When an entire village of Bolivian Indian ranch workers came to the Lord a few years ago, some missionary friends of mine were faced with some steep questions. What do we do with this entire village of people that now know the Lord as Savior? How do we teach them to study the Bible when most of them don’t read? And when they have no Christian music, what do we suggest they sing?
My missionary friends encouraged the Bolivian Indians to make up their own musical expression. They understood the importance of culturally appropriate communication and affirmed the leadership in the village, that it would be appropriate to sing songs they composed themselves.
When evangelization happens in its fullness, culturally appropriate and sensitive communication is crucial. In many parts of the world, due to lack of literacy, such communication will be through artistic or imaginative expression. Music, drama, storytelling, painting, architecture, mime, puppets, crafts, festivals, movement, ritual, and on and on, are all forms of artistic expression.
Artistic communicators are Christians endowed by God with unusual wisdom in creative things. They may be pastors, teachers, musicians, painters, writers, managers, factory workers, farmers, or housewives. They are simply Christians with a vision and ability for actively incorporating appropriate artistic forms and methods into worship and evangelism.
People generally hear and understand with their hearts long before they hear and understand with their heads. And their heartstrings are generally plucked, not by the academic and the apologist, but by the artist and the poet. This reality leads me to shout from the rooftops that Christian musicians and artists play a critical role in world evangelization these days.
Where the Great Commission has truly been carried out, the penetrated cultures most often worship and proclaim their faith in their own mother tongues, heart-music, and cultural styles. These heart-languages and cultural styles are very often uncovered by indigenous artists or better stated, arts ministry specialists. Whether in ceremonies, liturgy, pageants, visual or movement expression, music, storytelling, or other dynamics of gathered expression, it is usually the arts ministry specialist who helps facilitate the believing community in its public and private expressions of worship.

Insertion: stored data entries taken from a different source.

(* ------------------------------------------------------------------ *)
(** ** Witnesses *)

Lemma handle_text_reads_witness :
  let s := demo_node 0 in
  tohandle 11 (bytes_of ":100000a") s = Ret (0x100000a, s) /\
  skynet_queryname 11 (bytes_of ":100000a") s = Ret (0x100000a, s) /\
  forall context source type session data n, source <> 0 ->
    skynet_sendname context source (bytes_of ":100000a") type session data n s =
      skynet_send context source 0x100000a type session data n s.
Proof. apply (handle_text_reads 11 0x100000a (demo_node 0)); [done|]. left. reflexivity. Defined.

Lemma kill_ends_service_witness :
  let s := demo_node 0 in
  exists (s' : SNServer (G := debug_mgr)) mq',
    cmd_kill 11 (handle_text 2) s = Ret (None, s') /\ wf [] s' /\
    (forall h', SNHandleMgr_FindContext (m_pHandleMgr s') h' =
       if decide (handle_local h' = handle_local 2) then None
       else SNHandleMgr_FindContext (m_pHandleMgr s) h') /\
    (forall name, SNHandleMgr_FindName (m_pHandleMgr s') name =
       if decide (SNHandleMgr_FindName (m_pHandleMgr s) name = handle_local 2) then INVALID_HANDLE
       else SNHandleMgr_FindName (m_pHandleMgr s) name) /\
    gets s s' (fun l => logs s 1 (bytes_of "KILL :" ++ print_hex 2) l ++ reports s 2 l) /\
    queues s' !! 22 = Some mq' /\ m_bInGlobal mq' = true /\ 22 ∈ [] ++ gq_elems (m_pMqMgr s').
Proof.
  apply (kill_ends_service [] (demo_node 0) 11 (demo_context 1 21) 2 12 (demo_context 2 22) 22
    (SNMessageQueue_new 2)).
  - apply demo_wf. lia.
  - reflexivity.
  - reflexivity.
  - apply (demo_live 0 2); lia.
  - discriminate.
  - done.
  - reflexivity.
Defined.

Lemma registered_name_found_witness :
  let s := demo_node 0 in
  let name := bytes_of "db" in
  exists (s' : SNServer (G := debug_mgr)), cmd_reg 11 (Some (46 :: name)) s = Ret (Some name, s') /\
    cmd_query (46 :: name) s' = Ret (Some (handle_text 1), s') /\
    skynet_queryname 11 (46 :: name) s' = Ret (1, s') /\
    (forall context source type session data n, source <> 0 ->
       skynet_sendname context source (46 :: name) type session data n s' =
         skynet_send context source 1 type session data n s') /\
    (forall other, other <> string_of name ->
       SNHandleMgr_FindName (m_pHandleMgr s') other = SNHandleMgr_FindName (m_pHandleMgr s) other) /\
    forall p2 c2, contexts s !! p2 = Some c2 -> cmd_reg p2 (Some (46 :: name)) s' = Ret (None, s').
Proof.
  apply (registered_name_found 11 (demo_context 1 21) (demo_node 0) (bytes_of "db")).
  - reflexivity.
  - discriminate.
  - repeat constructor; done.
  - reflexivity.
Defined.

Lemma timeout_answered_witness :
  let s := demo_node 0 in
  exists s1, cmd_timeout 11 (bytes_of "3") s = Ret (Some (print_int 1), s1) /\ wf [] s1 /\
    gets s s1 (fun _ => []) /\
    forall cp, let d := cp - 0 in 0 <= d < 2 ^ 32 ->
      exists s2 fired rest, server_updatetime cp s1 = Ret (tt, s2) /\ wf [] s2 /\
        gets s1 s2 (responses fired) /\
        due_by 0 d [(mk_event 1 1, 0 + 3)] fired rest.
Proof.
  apply (timeout_answered [] (demo_node 0) 11 (demo_context 1 21) 0 [] (bytes_of "3")).
  - apply demo_wf. lia.
  - reflexivity.
  - apply world_init_ok.
  - done.
Defined.

(** The response comes with the third tick. *)
Example timeout_run :
  match (_ ← cmd_timeout 11 (bytes_of "3"); _ ← server_updatetime 2; get) (demo_node 0) with
  | Ret (s, _) => (m_queue <$> queues s !! 21,
      match server_updatetime 3 s with Ret (_, s') => m_queue <$> queues s' !! 21 | _ => None end)
  | _ => (None, None)
  end = (Some [], Some [response 1]).
Proof. vm_compute. reflexivity. Qed.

The jewel of human activity is worship, worship that makes sense in the context of one’s own culture. It requires symbols and metaphors and rituals that help connect the people with the invisible realities of God himself. Those kinds of worship activities demand that we take the realities of God and His truths beyond the languages of the head into the languages of the heart. And that realm is so often the realm of artistic expression.
God has specially equipped present-day worshiping artists to express beyond words the realities of God’s supernatural person and Kingdom. We need to proactively recruit and deploy these worship and arts ministry specialists into the fabric of the church and its mission.